Item 1.01 Entry into a Material Definitive Agreement.
On September 29, 2020, Washington Real Estate Investment Trust (the “Company”) entered into a Note Purchase Agreement (the “Note Purchase Agreement”) with the various purchasers named therein (the “Purchasers”) in connection with a private placement of senior unsecured notes. Under the Note Purchase Agreement, the Company will sell to the Purchasers $350,000,000 aggregate principal amount of 3.44% Senior Notes due December 29, 2030 (the “Notes”). The closing and funding of the Notes is expected to occur on or about December 29, 2020, with the ability for the Company to elect for such closing and funding to occur earlier, subject to customary closing conditions and prior notice.
The Notes are scheduled to mature on December 29, 2030. Accrued interest on the Notes at the fixed rate of 3.44% will be payable semiannually on the fifteenth day of January and July in each year until maturity, with the first payment occurring on July 15, 2021. The Company may prepay the Notes at any time, in whole or in part (in an amount not less than 5% of the aggregate principal amount of the Notes then outstanding in the case of a partial prepayment), at a redemption price equal to 100% of the principal amount thereof plus accrued but unpaid interest to the redemption date plus a make-whole amount that is calculated by discounting the value of the remaining scheduled interest payments that would otherwise be payable through the scheduled maturity date of the applicable Notes on the principal amount being prepaid. If such prepayment occurs within 90 days of maturity, no make-whole amount is required to be paid.
The Notes will be senior unsecured obligations of the Company and will rank equal in right to payment with all other senior unsecured indebtedness of the Company. Under the terms of the Note Purchase Agreement, the Company will apply the proceeds of the sale of the Notes hereunder to finance or refinance recently completed and future green building and energy efficiency, sustainable water and wastewater management and renewable energy projects (“Eligible Green Projects”) and, pending allocation to such Eligible Green Projects, such net proceeds may be used to repay borrowings outstanding on the Company’s revolving credit facilities or term loans and may be held in cash and cash equivalents.

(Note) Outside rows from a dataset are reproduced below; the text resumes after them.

Lemma background_is_never_reset_witness :
  exists es w', behaviour demo_os (turns 8 (Locals [] []) background_shell) (demo_lines ++ [chars "exit"]) = Ret (es, Some 0, w') /\
    forall pid o, Ev (Call 247 [UInt pid; UPtr o]) ∉ es.
Proof.
  apply (background_is_never_reset demo_os (Locals [] []) background_shell (chars "exit") demo_lines).
  - split; reflexivity.
  - left. reflexivity.
  - exact demo_lines_ok.
  - reflexivity.
Defined.

(** A line of a single space ends the shell: it has no tokens, so the command is a
    NULL pointer, which [strcmp] dereferences. *)
Theorem blank_line_faults lo d s : ready 0 d s -> handle_line lo (set_input (32 :: replicate 1024 0) s) = Done UB.
Proof.
  intros [Htk _ _ _ _]. destruct s as [t i pw c p p1 cm e]. cbn [tk] in Htk. subst t. vm_compute. reflexivity.
Qed.

Lemma blank_line_faults_witness :
  handle_line (Locals [] []) (set_input (32 :: replicate 1024 0) (set_tk (fresh_toks 0) background_shell)) = Done UB.
Proof. apply (blank_line_faults (Locals [] []) (dir demo_os)). split; reflexivity. Defined.

End ShellProps.
Lemma heap_inv_grow lo st fl al k d :
  heap_inv lo st fl al -> 0 <= d -> brk st + d - lo < 2 ^ 36 ->
  heap_inv lo (set_size (brk st) k (Heap (hptr st) (hsize st) (freep st) (brk st + d))) fl al.
Proof.
  intros [Hb [Hr Hsz] Hfp Hly Hsd Hbd] Hd Hd'. pose proof Hly as [_ Hin Hali _ _].
  split; cbn [set_size hptr hsize freep brk]; try done; [| | |lia].
  - split; cbn [set_size hptr hsize]; [done|]. intros b Hbl. rewrite rd_insert_ne; [auto|].
    apply elem_of_cons in Hbl as [->|Hbl%Hin]; blocks.
  - apply (layout_grow lo (brk st)); [lia|done].
  - intros a n Ha. pose proof (Hali a n Ha). rewrite rd_insert_ne by blocks. auto.
Qed.

Lemma morecore_ok lo st fl al n fm :
  heap_inv lo st fl al -> 0 < lo < 2 ^ 62 -> 0 < n < 2 ^ 27 -> brk st + growth n - lo < 2 ^ 36 -> brk st + growth n <= limit ->
  (length fl < fm)%nat ->
  exists st' fl', morecore limit fm n st = Ret (freep st', st') /\ heap_inv lo st' fl' al /\
    brk st' = brk st + growth n /\ (length fl' <= S (length fl))%nat /\
    exists x, x ∈ ((base, 0) :: fl').*1 /\ n <= hsize st' @@ x.
Proof.
  intros Hi Hlo Hn Hg Hlim Hf. unfold morecore.
  replace (if n <? NALLOC then NALLOC else n) with (Z.max n NALLOC) by (unfold NALLOC; destruct (Z.ltb_spec n 1024); lia).
  set (k := Z.max n NALLOC). unfold growth in *. fold k in Hg, Hlim |- *.
  assert (Hk : n <= k /\ 1024 <= k < 2 ^ 27) by (unfold k, NALLOC; lia).
  pose proof (hi_bound _ _ _ _ Hi) as Hbd. unfold sbrk, UNIT in *.
  rewrite (u64_small (k * 16)), (i32_small (k * 16)) by lia.
  rewrite (Z.quot_div_nonneg _ 4096), u32_small by lia. rewrite (Z.mul_comm k 16).
  cbv zeta. rewrite (proj2 (Z.ltb_ge limit _)) by lia. rewrite bind_Ret.
  rewrite (proj2 (Z.eqb_neq (brk st) (u64 (-1)))) by (change (u64 (-1)) with (2 ^ 64 - 1); lia).
  set (d := 4096 * (16 * k / 4096 + 1)) in *. assert (Hd : 16 * k <= d) by (unfold d; dlia).
  pose proof (heap_inv_grow lo st fl al k d Hi ltac:(lia) Hg) as Hi1.
  set (st1 := set_size _ _ _) in *. assert (Hb1 : brk st1 = brk st + d) by done.
  destruct (free_block_ok lo st1 fl al (brk st) k fm) as (st' & fl' & E & Hi' & Hb' & Hl & b & Hbf & Hb2);
    [done|blocks|by apply rd_insert_eq| | |done|].
  - intros c Hc%(ly_free _ _ _ _ (hi_layout _ _ _ _ Hi)). blocks.
  - intros a m Ha%(ly_al _ _ _ _ (hi_layout _ _ _ _ Hi)). blocks.
  - unfold UNIT in E. rewrite E, bind_Ret. exists st', fl'. split_and!; [done|done|lia|done|].
    exists b.1. split; [apply list_elem_of_fmap_2; in_list|].
    destruct Hi' as [_ [_ Hsz] _ _ _ _]. rewrite (Hsz b) by in_list. blocks.
Qed.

Under the terms of the Note Purchase Agreement, if at any time any subsidiary of the Company guarantees or otherwise becomes liable for the repayment of any indebtedness under (i) that certain Amended and Restated Credit Agreement dated as of March 29, 2018 by and among the Company, Wells Fargo Bank, National Association, as administrative agent and the other lender parties thereto (the “Credit Agreement”), (ii) that certain Indenture, dated as of August 1, 1996, between the Company and The Bank of New York Trust Company, N.A., as supplemented by that certain Supplemental Indenture dated July 3, 2007, (iii) that certain Term Loan Agreement, dated as of May 6, 2020, among the Company, the lenders from time to time party thereto and PNC Bank, National Association, as administrative agent (the “Term Loan”) or (iv) any other material credit facility involving debt commitments or obligations in the amount of $150,000,000 or more, subject to certain exceptions, such subsidiary shall also become a guarantor of the Notes.

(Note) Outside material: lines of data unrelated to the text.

Lemma contents_length m lba n : disk_ok m -> length (contents m lba n) = (n * 512)%nat.
Proof.
  intros Hm. revert lba. induction n as [|n IH]; intros lba; [done|].
  rewrite contents_S, length_app, sector_bytes_length, sector_length, IH by done. lia.
Qed.

(** Block [i] of a buffer. *)
Definition block (buf : list Z) (i : nat) : list Z := take 512 (drop (i * 512) buf).

(** The disk after [n] blocks of the buffer, from block [i] on, were written. *)
Fixpoint put_blocks (n i : nat) (lba : Z) (buf : list Z) (m : gmap Z (list Z)) : gmap Z (list Z) :=
  match n with
  | O => m
  | S n' => put_blocks n' (S i) (lba + 1) buf (<[lba := words_of (block buf i)]> m)
  end.

Lemma put_blocks_sector n : forall i lba buf m j,
  sector (put_blocks n i lba buf m) j =
    if decide (lba <= j < lba + Z.of_nat n) then words_of (block buf (i + Z.to_nat (j - lba))) else sector m j.
Proof.
  induction n as [|n IH]; intros i lba buf m j; cbn [put_blocks].
  - rewrite decide_False by lia. done.
  - rewrite IH. destruct (decide (j = lba)) as [->|Hne].
    + rewrite decide_False by lia. rewrite decide_True by lia. unfold sector. rewrite lookup_insert_eq. cbn [default].
      replace (i + Z.to_nat (lba - lba))%nat with i by lia. done.
    + unfold sector at 1. rewrite lookup_insert_ne by done. fold (sector m j).
      destruct (decide (lba + 1 <= j < lba + 1 + Z.of_nat n)).
      * rewrite decide_True by lia. do 2 f_equal. lia.
      * rewrite decide_False by lia. done.
Qed.

Lemma block_length buf i : (i * 512 + 512 <= length buf)%nat -> length (block buf i) = 512%nat.
Proof. intros. unfold block. rewrite length_take, length_drop. lia. Qed.

Lemma put_blocks_ok n : forall i lba buf m, disk_ok m -> ((i + n) * 512 <= length buf)%nat ->
  disk_ok (put_blocks n i lba buf m).
Proof.
  induction n as [|n IH]; intros i lba buf m Hm Hl; cbn [put_blocks]; [done|]. apply IH; [|lia].
  intros j ws Hj. apply lookup_insert_Some in Hj as [[<- <-]|[_ Hj]]; [|by apply (Hm j)].
  apply (words_of_length 256), block_length. lia.
Qed.

(** The contents of what was written. *)
Lemma put_blocks_contents n : forall i lba buf m,
  ((i + n) * 512 <= length buf)%nat -> Forall is_byte buf ->
  contents (put_blocks n i lba buf m) lba n = take (n * 512) (drop (i * 512) buf).
Proof.
  assert (E : forall n i lba k buf m lba0, ((i + n) * 512 <= length buf)%nat -> Forall is_byte buf ->
    (forall j, lba <= j < lba + Z.of_nat n -> sector m j = words_of (block buf (i + Z.to_nat (j - lba)))) ->
    k = n -> lba0 = lba -> contents m lba0 k = take (n * 512) (drop (i * 512) buf)).
  { clear n. induction n as [|n IH]; intros i lba k buf m lba0 Hl Hb Hs -> ->; [done|].
    rewrite contents_S, Hs by lia. replace (i + Z.to_nat (lba - lba))%nat with i by lia.
    rewrite (bytes_words 256) by (try apply block_length; try (by apply Forall_take, Forall_drop); lia).
    rewrite (IH (S i) (lba + 1) n buf m (lba + 1)); [|lia|done| |done|done].
    - replace (S n * 512)%nat with (512 + n * 512)%nat by lia. unfold block.
      rewrite <- take_take_drop. rewrite drop_drop. do 3 f_equal. lia.
    - intros j Hj. rewrite Hs by lia. do 2 f_equal. lia. }
  intros i lba buf m Hl Hb. apply (E n i lba n buf _ lba); try done.
  intros j Hj. rewrite put_blocks_sector, decide_True by lia. done.
Qed.

Section Loops.
Context {D : Type} `{AtaDrive D b cp sl B}.
Implicit Types s : ide D.
Variable poll : nat.
Hypothesis (Hpoll : (B < poll)%nat).

(** The phase of a command with [n] sectors left. *)
Definition read_phase (m : gmap Z (list Z)) (lba : Z) (n : nat) : phase :=
  match n with O => Idle | _ => Reading lba n (sector m lba) end.
Definition write_phase (lba : Z) (n : nat) : phase := match n with O => Idle | _ => Writing lba n [] end.

Lemma store_block i data buf :
  length data = 512%nat -> (i * 512 + 512 <= length buf)%nat ->
  exists buf', store_at (i * 512) data buf = Ret buf' /\ length buf' = length buf /\
    take (S i * 512) buf' = take (i * 512) buf ++ data /\
    forall j, (S i * 512 <= j)%nat -> drop j buf' = drop j buf.
Proof.
  intros Hd Hl. unfold store_at. rewrite Hd, (proj2 (Nat.leb_le _ _)) by lia. eexists. split; [done|].
  assert (Ht : length (take (i * 512) buf) = (i * 512)%nat) by (rewrite length_take; lia). split_and!.
  - rewrite !length_app, length_drop, Ht, Hd. lia.
  - rewrite app_assoc, take_app_length'; [done|]. rewrite length_app, Ht, Hd. lia.
  - intros j Hj. rewrite app_assoc, drop_app_ge by (rewrite length_app, Ht, Hd; lia).
    rewrite length_app, Ht, Hd, drop_drop. f_equal. lia.
Qed.

Lemma pio_read_ok ch n : forall i lba buf s k,
  on_channel b cp ch s -> (k <= B)%nat -> disk_ok (disk (abs (dev s))) -> ((i + n) * 512 <= length buf)%nat ->
  abs (dev s) = set_phase (read_phase (disk (abs (dev s))) lba n) k (abs (dev s)) ->
  exists k' d, (k' <= B)%nat /\
    read_loop poll n i ch b buf s =
      Ret (0, take (i * 512) buf ++ contents (disk (abs (dev s))) lba n ++ drop ((i + n) * 512) buf, set_dev d s) /\
    abs d = set_phase Idle k' (abs (dev s)).
Proof.
  induction n as [|n IH]; intros i lba buf s k Hc Hk Hm Hl Ha; cbn [read_loop].
  - exists k, (dev s). split; [done|]. split; [|exact Ha]. rewrite Nat.add_0_r.
    change (contents (disk (abs (dev s))) lba 0) with (@nil Z). cbn [app]. rewrite take_drop. by destruct s.
  - destruct (polling_ok poll Hpoll ch true s Hc) as (d1 & -> & E1); [by rewrite Ha|by rewrite Ha|]. rewrite bind_Ret.
    change (negb (0 =? 0)) with false. cbv iota. rewrite Ha in E1. cbn in E1.
    set (a := abs (dev s)) in *. set (m := disk a) in *. pose proof (sector_length m lba Hm) as Hsl.
    destruct (sector m lba) as [|w ws] eqn:Es; [done|]. cbn in Hsl.
    destruct (rep_insw_ok lba (S n) ws w d1) as (k2 & d2 & Hk2 & Er & E2); [by rewrite E1|by rewrite E1|].
    assert (Er' : rep_insw 256 b d1 = (w :: ws, d2)) by (rewrite <- Er; f_equal; lia). clear Er.
    change (dev (set_dev d1 s)) with d1. rewrite Er'.
    destruct (store_block i (sector_bytes (w :: ws)) buf) as (buf' & Eb & Hbl & Ht & Hd); [rewrite sector_bytes_length; cbn; lia|lia|].
    cbv beta iota. change (concat (word_bytes <$> w :: ws)) with (sector_bytes (w :: ws)). rewrite Eb, bind_Ret. rewrite E1 in E2. cbn in E2.
    destruct (IH (S i) (lba + 1) buf' (set_dev d2 (set_dev d1 s)) k2) as (k3 & d3 & Hk3 & E & E3).
    + done.
    + done.
    + cbn [dev set_dev]. by rewrite E2.
    + lia.
    + cbn [dev set_dev]. rewrite E2. cbn. fold m. by destruct n.
    + exists k3, d3. split; [done|]. cbn [dev set_dev] in E, E3. rewrite E2 in E, E3. cbn in E3.
      split; [|exact E3]. etransitivity; [exact E|].
      rewrite contents_S, Es, Ht, Hd by lia. cbn [disk set_phase]. rewrite <- !app_assoc. do 4 f_equal.
      replace (S i + n)%nat with (i + S n)%nat by lia. done.
Qed.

The Note Purchase Agreement contains customary financial covenants, including a maximum total leverage ratio, a maximum secured leverage ratio, a minimum fixed charge coverage ratio, a minimum unencumbered interest coverage ratio, and a maximum unencumbered leverage ratio. The Note Purchase Agreement also contains restrictive covenants that, among other things, restrict the ability of the Company and its subsidiaries to enter into transactions with affiliates, consolidate or merge or transfer or lease all or substantially all of its assets, create liens, make dividends and distributions if an event of default exists, or substantially change the general nature of the Company’s business. Such financial and restrictive covenants are substantially similar to the corresponding covenants contained in the Credit Agreement and Term Loan.

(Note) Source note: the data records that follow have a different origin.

Lemma complete_ok slot k : forall fuel s, 0 <= slot < 32 -> running (pabs (mach s)) = Some (slot, k) -> (k < fuel)%nat ->
  exists s', complete_wait fuel port slot s = Ret (negb (err (pabs (mach s))), s') /\
    err (pabs (mach s')) = err (pabs (mach s)) /\ fetched (pabs (mach s')) = fetched (pabs (mach s)) /\
    (err (pabs (mach s)) = false -> running (pabs (mach s')) = None).
Proof.
  clear Hpoll. induction k as [|k IH]; intros [|fuel] s Hs Hr Hf; try lia; cbn [complete_wait]; rewrite rd_reg_eq;
    rewrite u32_small, Z.shiftl_1_l by (rewrite Z.shiftl_1_l; split; [lia|apply Z.pow_lt_mono_r; lia]);
    pose proof (p_ci (mach s) slot _ Hs Hr) as Hc; destruct (rd port ci (mach s)) as [v m]; cbn [fst snd] in *; destruct Hc as [Hv E];
    [rewrite (proj2 (Z.eqb_eq _ _) Hv)|rewrite (proj2 (Z.eqb_neq _ _) Hv)];
    destruct (status_ok (with_mach m s)) as (e & s1 & -> & He & Ep); cbn [mach with_mach] in He, Ep; rewrite E in He, Ep; cbn [err] in He; rewrite He;
    destruct (err (pabs (mach s))) eqn:Ee; cbn [negb];
    try (destruct (disk_error_ok s1) as (s2 & -> & Em); exists s2; rewrite Em, Ep; by cbn).
  - exists s1. rewrite Ep. by cbn.
  - destruct (IH fuel s1 Hs) as (s' & -> & E1 & E2 & E3); [by rewrite Ep|lia|]. exists s'. rewrite Ep in E1, E2, E3 |- *. cbn in *. by rewrite E1, E2.
Qed.

(** Slot [slot] is the first free one. *)
Definition first_free (bits slot : Z) : Prop :=
  0 <= slot < 32 /\ Z.testbit bits slot = false /\ forall j, 0 <= j < slot -> Z.testbit bits j = true.

Lemma first_free_loop bits slot : 0 <= bits -> first_free bits slot -> slot_loop 32 0 bits = Some slot.
Proof.
  clear Hpoll. intros Hb (Hs & Hf & Ht). pose proof (slot_loop_ok 32 0 bits Hb) as G. destruct (slot_loop 32 0 bits) as [k|].
  - destruct G as (Hk & Gf & Gt). f_equal. rewrite Z.sub_0_r in Gf. destruct (Z.lt_total k slot) as [Hlt|[->|Hlt]]; [|done|].
    + rewrite Ht in Gf by lia. done.
    + specialize (Gt slot ltac:(lia)). rewrite Z.sub_0_r in Gt. congruence.
  - specialize (G slot ltac:(lia)). rewrite Z.sub_0_r in G. congruence.
Qed.

(** The port is idle, and its first free slot is ready for a command of [n] entries. *)
Record port_ready (slot n : Z) (hs : list hba_cmd_header_t) (h : hba_cmd_header_t) (t : hba_cmd_tbl_t) s : Prop := {
  pr_idle : running (pabs (mach s)) = None;
  pr_slot : 0 <= act (pabs (mach s)) /\ first_free (act (pabs (mach s))) slot;
  pr_memory : has_slot (cmem (mach s)) clist slot n hs h t;
}.

Lemma transfer_ok slot hs h t startl starth cnt buf mode s :
  port_ready slot ((cnt + 15) / 16) hs h t s -> (tbusy (pabs (mach s)) < Z.to_nat 1000000)%nat ->
  0 < cnt < 2 ^ 20 - 16 -> 0 <= startl < 2 ^ 32 -> 0 <= starth < 2 ^ 16 -> 0 <= buf -> buf + 512 * cnt < 2 ^ 64 ->
  exists h' t' r s', readorwrite poll port startl starth cnt buf mode s = Ret (r, s') /\
    r = negb (err (pabs (mach s'))) /\ (r = true -> running (pabs (mach s')) = None) /\
    fetched (pabs (mach s')) = fetched (pabs (mach s)) ++ [(h', t')] /\ command_for h' t' startl starth cnt buf mode.
Proof.
  intros [Hi [Ha Hff] Hm] Hb Hc Hl Hh Hbuf Hend. unfold readorwrite. set (s0 := wr_reg port is_rwc (-1) s).
  assert (Ep0 : pabs (mach s0) = APort (act (pabs (mach s))) None false (fetched (pabs (mach s))) (tbusy (pabs (mach s)))).
  { subst s0. unfold wr_reg. cbn [mach with_mach]. change (u32 (-1)) with (2 ^ 32 - 1). by rewrite p_clear, Hi. }
  assert (Ec0 : cmem (mach s0) = cmem (mach s)) by (by apply p_wr_keep). clearbody s0.
  destruct (find_cmdslot_ok s0) as (slot' & s1 & -> & Ep1 & Ec1 & Es); [by rewrite Ep0|by rewrite Ep0|].
  rewrite Ep0 in Es. cbn [act] in Es. rewrite (first_free_loop _ _ Ha Hff) in Es. subst slot'. rewrite bind_Ret. cbv beta iota.
  destruct Hff as (Hs & _). rewrite (proj2 (Z.eqb_neq slot (-1))) by lia. rewrite rd_reg_eq. cbv iota.
  destruct (p_clb (mach s1)) as [-> Ep2]. assert (Ec2 : cmem (snd (rd port clb (mach s1))) = cmem (mach s)) by (rewrite p_keep by (by rewrite Ep1, Ep0); by rewrite Ec1).
  set (m2 := snd (rd port clb (mach s1))) in *. clearbody m2. cbn [mach with_mach]. rewrite Ec2.
  destruct (build_command_ok clist slot startl starth cnt buf mode (cmem (mach s)) hs h t) as (h' & t' & -> & Eh & Hcf); [done..|].
  rewrite bind_Ret. set (cm := CmdMem _ _). destruct (p_mem cm m2) as [Ec3 Ep3]. rewrite Ep2, Ep1, Ep0 in Ep3.
  set (s3 := with_mach (set_cmem cm m2) _). assert (Em3 : mach s3 = set_cmem cm m2) by done. clearbody s3.
  destruct (spin_ok (Z.to_nat 1000000) s3) as (k & s4 & -> & Ec4 & Ep4); [by rewrite Em3, Ep3|by rewrite Em3, Ep3|].
  rewrite Em3, Ep3 in Ep4. rewrite Em3, Ec3 in Ec4. cbn [act running err fetched] in Ep4. cbv iota.
  unfold wr_reg. rewrite u32_small, Z.shiftl_1_l by (rewrite Z.shiftl_1_l; split; [lia|apply Z.pow_lt_mono_r; lia]).
  destruct Hm as (Hm1 & Hm2 & Hm3 & _).
  destruct (p_issue (mach s4) slot (<[Z.to_nat slot := h']> hs) h' t') as (k5 & e & Hk & Ep5); [done|by rewrite Ep4|..].
  { rewrite Ec4. cbn [lists cm]. apply lookup_insert_eq. }
  { apply list_lookup_insert_eq, lookup_lt_is_Some. eauto. }
  { rewrite Ec4. cbn [tables cm]. rewrite Eh. apply lookup_insert_eq. }
  rewrite Ep4 in Ep5. cbn [act running err fetched tbusy] in Ep5.
  destruct (complete_ok slot k5 poll (with_mach (wr port ci (2 ^ slot) (mach s4)) s4)) as (s5 & -> & E5 & F5 & R5);
    [done|cbn [mach with_mach]; by rewrite Ep5|lia|]. cbn [mach with_mach] in *. rewrite Ep5 in *. cbn [err fetched] in *.
  exists h', t', (negb e), s5. rewrite E5. split_and!; try done. intros He. apply R5. by destruct e.
Qed.

(** All 32 slots are taken: nothing is issued. *)
Lemma no_slot_ok startl starth cnt buf mode s :
  running (pabs (mach s)) = None -> 0 <= act (pabs (mach s)) -> (forall j, 0 <= j < 32 -> Z.testbit (act (pabs (mach s))) j = true) ->
  exists s', readorwrite poll port startl starth cnt buf mode s = Ret (false, s') /\
    fetched (pabs (mach s')) = fetched (pabs (mach s)) /\ cmem (mach s') = cmem (mach s).
Proof.
  clear Hpoll. intros Hi Ha Hf. unfold readorwrite. set (s0 := wr_reg port is_rwc (-1) s).
  assert (Ep0 : pabs (mach s0) = APort (act (pabs (mach s))) None false (fetched (pabs (mach s))) (tbusy (pabs (mach s)))).
  { subst s0. unfold wr_reg. cbn [mach with_mach]. change (u32 (-1)) with (2 ^ 32 - 1). by rewrite p_clear, Hi. }
  assert (Ec0 : cmem (mach s0) = cmem (mach s)) by (by apply p_wr_keep). clearbody s0.
  destruct (find_cmdslot_ok s0) as (slot' & s1 & -> & Ep1 & Ec1 & Es); [by rewrite Ep0|by rewrite Ep0|].
  rewrite Ep0 in Es. cbn [act] in Es. pose proof (slot_loop_ok 32 0 _ Ha) as G. destruct (slot_loop 32 0 (act (pabs (mach s)))) as [k|].
  { destruct G as (Hk & Gf & _). rewrite Z.sub_0_r, Hf in Gf by lia. done. }
  subst slot'. rewrite bind_Ret. exists s1. split; [done|]. rewrite Ep1, Ep0, Ec1. done.
Qed.

End Working.

End Ahci.

Module AhciProps.
Import Ahci.

(** C15. [readorwrite] on a working port takes the first free slot and issues exactly one
    command, whose regions cover the buffer without gap or overlap (their counts read as
    bytes, as ahci.h documents them) and whose address is the requested sector; it returns
    after the port has finished, TRUE exactly if the port reports no error.  The count
    register holds the sectors of the last region only, so that it is the number of sectors
    for at most 16 of them. *)
Theorem transfer_issues_command (M : Type) `(AhciPort M port B) (poll : nat) slot hs h t startl starth cnt buf mode (s : hba M) :
  (B < poll)%nat -> port_ready slot ((cnt + 15) / 16) hs h t s -> (tbusy (pabs (mach s)) < Z.to_nat 1000000)%nat ->
  0 < cnt < 2 ^ 20 - 16 -> 0 <= startl < 2 ^ 32 -> 0 <= starth < 2 ^ 16 -> 0 <= buf -> buf + 512 * cnt < 2 ^ 64 ->
  exists h' t' r s', readorwrite poll port startl starth cnt buf mode s = Ret (r, s') /\
    r = negb (err (pabs (mach s'))) /\ (r = true -> running (pabs (mach s')) = None) /\
    fetched (pabs (mach s')) = fetched (pabs (mach s)) ++ [(h', t')] /\ command_for h' t' startl starth cnt buf mode.
Proof. intros Hp. by apply transfer_ok. Qed.

(** A port that takes three polls and never fails. *)
Record port_machine := PM { pm_port : aport; pm_mem : cmd_mem }.

Definition pm_set (a : aport) (m : port_machine) : port_machine := PM a (pm_mem m).

Definition pm_rd (port : Z) (r : hba_port_t) (m : port_machine) : Z * port_machine :=
  let a := pm_port m in
  match r with
  | clb => (4096, m)
  | sact => (act a, m)
  | ci => match running a with
          | None => (act a, m)
          | Some (slot, O) => (0, pm_set (APort (act a) None (err a) (fetched a) (tbusy a)) m)
          | Some (slot, S k) => (2 ^ slot, pm_set (APort (act a) (Some (slot, k)) (err a) (fetched a) (tbusy a)) m)
          end
  | is_rwc => (if err a then HBA_PxIS_TFES else 0, m)
  | tfd => match tbusy a with
           | O => (0, m)
           | S k => (0x80, pm_set (APort (act a) (running a) (err a) (fetched a) k) m)
           end
  | _ => (0, m)
  end.

(** The slot of a bit. *)
Definition pm_issue (v : Z) (m : port_machine) : port_machine :=
  let a := pm_port m in
  let slot := Z.log2 v in
  match lists (pm_mem m) !! 4096 ≫= (.!! Z.to_nat slot) with
  | Some h =>
      match tables (pm_mem m) !! ctba h with
      | Some t => pm_set (APort (act a) (Some (slot, 3%nat)) false (fetched a ++ [(h, t)]) (tbusy a)) m
      | None => m
      end
  | None => m
  end.

Definition pm_wr (port : Z) (r : hba_port_t) (v : Z) (m : port_machine) : port_machine :=
  match r with
  | is_rwc => let a := pm_port m in pm_set (APort (act a) (running a) false (fetched a) (tbusy a)) m
  | ci => pm_issue v m
  | _ => m
  end.

#[export] Instance pm_hba : HbaMachine port_machine := {
  rd := pm_rd; wr := pm_wr; rd_pi m := (1, m); cmem := pm_mem; set_cmem c m := PM (pm_port m) c; store_byte x v m := m
}.

#[export] Instance pm_ahci : AhciPort port_machine 0 3.
Proof.
  refine {| pabs := pm_port; clist := 4096 |}; cbn [rd wr cmem set_cmem pm_hba].
  - intros r m Hr. destruct r; try done; cbn [pm_rd]; [by destruct (tbusy (pm_port m))|by rewrite Hr].
  - done.
  - done.
  - done.
  - done.
  - intros m Hr. exists (act (pm_port m)), (act (pm_port m)). split_and!; [done|done| |apply Z.lor_diag].
    intros m' E. cbn [pm_rd]. by rewrite E, Hr.
  - intros m. cbn [pm_rd]. by destruct (tbusy (pm_port m)).
  - intros m slot hs h t Hs Hr E1 E2 E3. exists 3%nat, false. split; [lia|]. cbn [pm_wr]. unfold pm_issue. rewrite Z.log2_pow2 by lia.
    rewrite E1. cbn [mbind option_bind]. by rewrite E2, E3.
  - intros m slot k Hs Hr. cbn [pm_rd]. rewrite Hr. destruct k as [|k]; [done|]. split; [|done].
    rewrite Z.land_diag. apply Z.pow_nonzero; lia.
  - intros m. cbn [pm_rd fst snd]. by destruct (err (pm_port m)).
Defined.

Definition pm_header : hba_cmd_header_t := CmdHeader 0 0 0 0 0 0 8192.

(** The first slot is taken by another command. *)
Definition pm_start : hba port_machine :=
  Hba (PM (APort 1 None false [] 5)
          (CmdMem {[4096 := replicate 32 pm_header]} {[8192 := CmdTbl zero_fis [] (replicate 16 (Prdt 0 0 0))]}))
      (Console ∅ 0xB8000 0 0).

Lemma pm_start_ready : port_ready 1 2 (replicate 32 pm_header) pm_header (CmdTbl zero_fis [] (replicate 16 (Prdt 0 0 0))) pm_start.
Proof.
  split; [done| |].
  - split; [done|]. split_and!; [lia|lia|done|]. intros j Hj. by replace j with 0 by lia.
  - split_and!; [done|done|done|vm_compute; lia].
Qed.

Lemma transfer_issues_command_witness :
  exists h' t' r s', readorwrite 4 0 100 0 20 65536 0 pm_start = Ret (r, s') /\
    fetched (pabs (mach s')) = [(h', t')] /\ command_for h' t' 100 0 20 65536 0.
Proof.
  destruct (transfer_issues_command port_machine pm_ahci 4 1 (replicate 32 pm_header) pm_header
    (CmdTbl zero_fis [] (replicate 16 (Prdt 0 0 0))) 100 0 20 65536 0 pm_start) as (h' & t' & r & s' & E & _ & _ & F & C);
    [lia|exact pm_start_ready|change (5 < Z.to_nat 1000000)%nat; lia|lia..|]. exists h', t', r, s'. split; [exact E|]. split; [exact F|exact C].
Defined.

(** With all 32 slots taken nothing is issued and FALSE is returned. *)
Theorem full_queue_refuses (M : Type) `(AhciPort M port B) (poll : nat) startl starth cnt buf mode (s : hba M) :
  running (pabs (mach s)) = None -> 0 <= act (pabs (mach s)) -> (forall j, 0 <= j < 32 -> Z.testbit (act (pabs (mach s))) j = true) ->
  exists s', readorwrite poll port startl starth cnt buf mode s = Ret (false, s') /\
    fetched (pabs (mach s')) = fetched (pabs (mach s)) /\ cmem (mach s') = cmem (mach s).
Proof. apply no_slot_ok. Qed.

Lemma full_queue_refuses_witness :
  exists s', readorwrite 4 0 100 0 8 65536 0 (Hba (PM (APort (2 ^ 32 - 1) None false [] 0) (CmdMem ∅ ∅)) (Console ∅ 0xB8000 0 0)) = Ret (false, s').
Proof.
  destruct (full_queue_refuses port_machine pm_ahci 4 100 0 8 65536 0 (Hba (PM (APort (2 ^ 32 - 1) None false [] 0) (CmdMem ∅ ∅)) (Console ∅ 0xB8000 0 0)))
    as (s' & E & _); [done|done| |by exists s'].
  intros j Hj. cbn [mach pabs pm_ahci pm_port act]. change (2 ^ 32 - 1) with (Z.ones 32). apply Z.ones_spec_low. lia.
Defined.

End AhciProps.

The Note Purchase Agreement contains customary events of default, including payment defaults, cross defaults with certain other indebtedness, breaches of certain covenants and bankruptcy events. In the case of an event of default, the Company will generally be prohibited from paying any dividends, subject to certain exceptions including payment of dividends necessary to maintain REIT status, and the Purchasers may, among other remedies, accelerate the payment of all obligations. In the event of a change in control of the Company, the Company must offer to prepay the Notes at par.
The Notes have not been and will not be registered under the Securities Act of 1933, as amended (the “Securities Act”) or the securities laws of any state or other jurisdiction, and may not be offered or sold in the United States or any other jurisdiction absent registration or an applicable exemption from the registration requirements of the Securities Act and the applicable securities laws of any state or other jurisdiction. The Company offered and sold the Notes in reliance on the exemption from registration provided by Section 4(a)(2) of the Securities Act.
The above summary of the Note Purchase Agreement does not purport to be complete and is qualified in its entirety by reference to the full text of the Note Purchase Agreement. A copy of the Note Purchase Agreement, including the forms of the Notes, is attached as Exhibit 10.1 to this Current Report on Form 8-K and is incorporated herein by reference.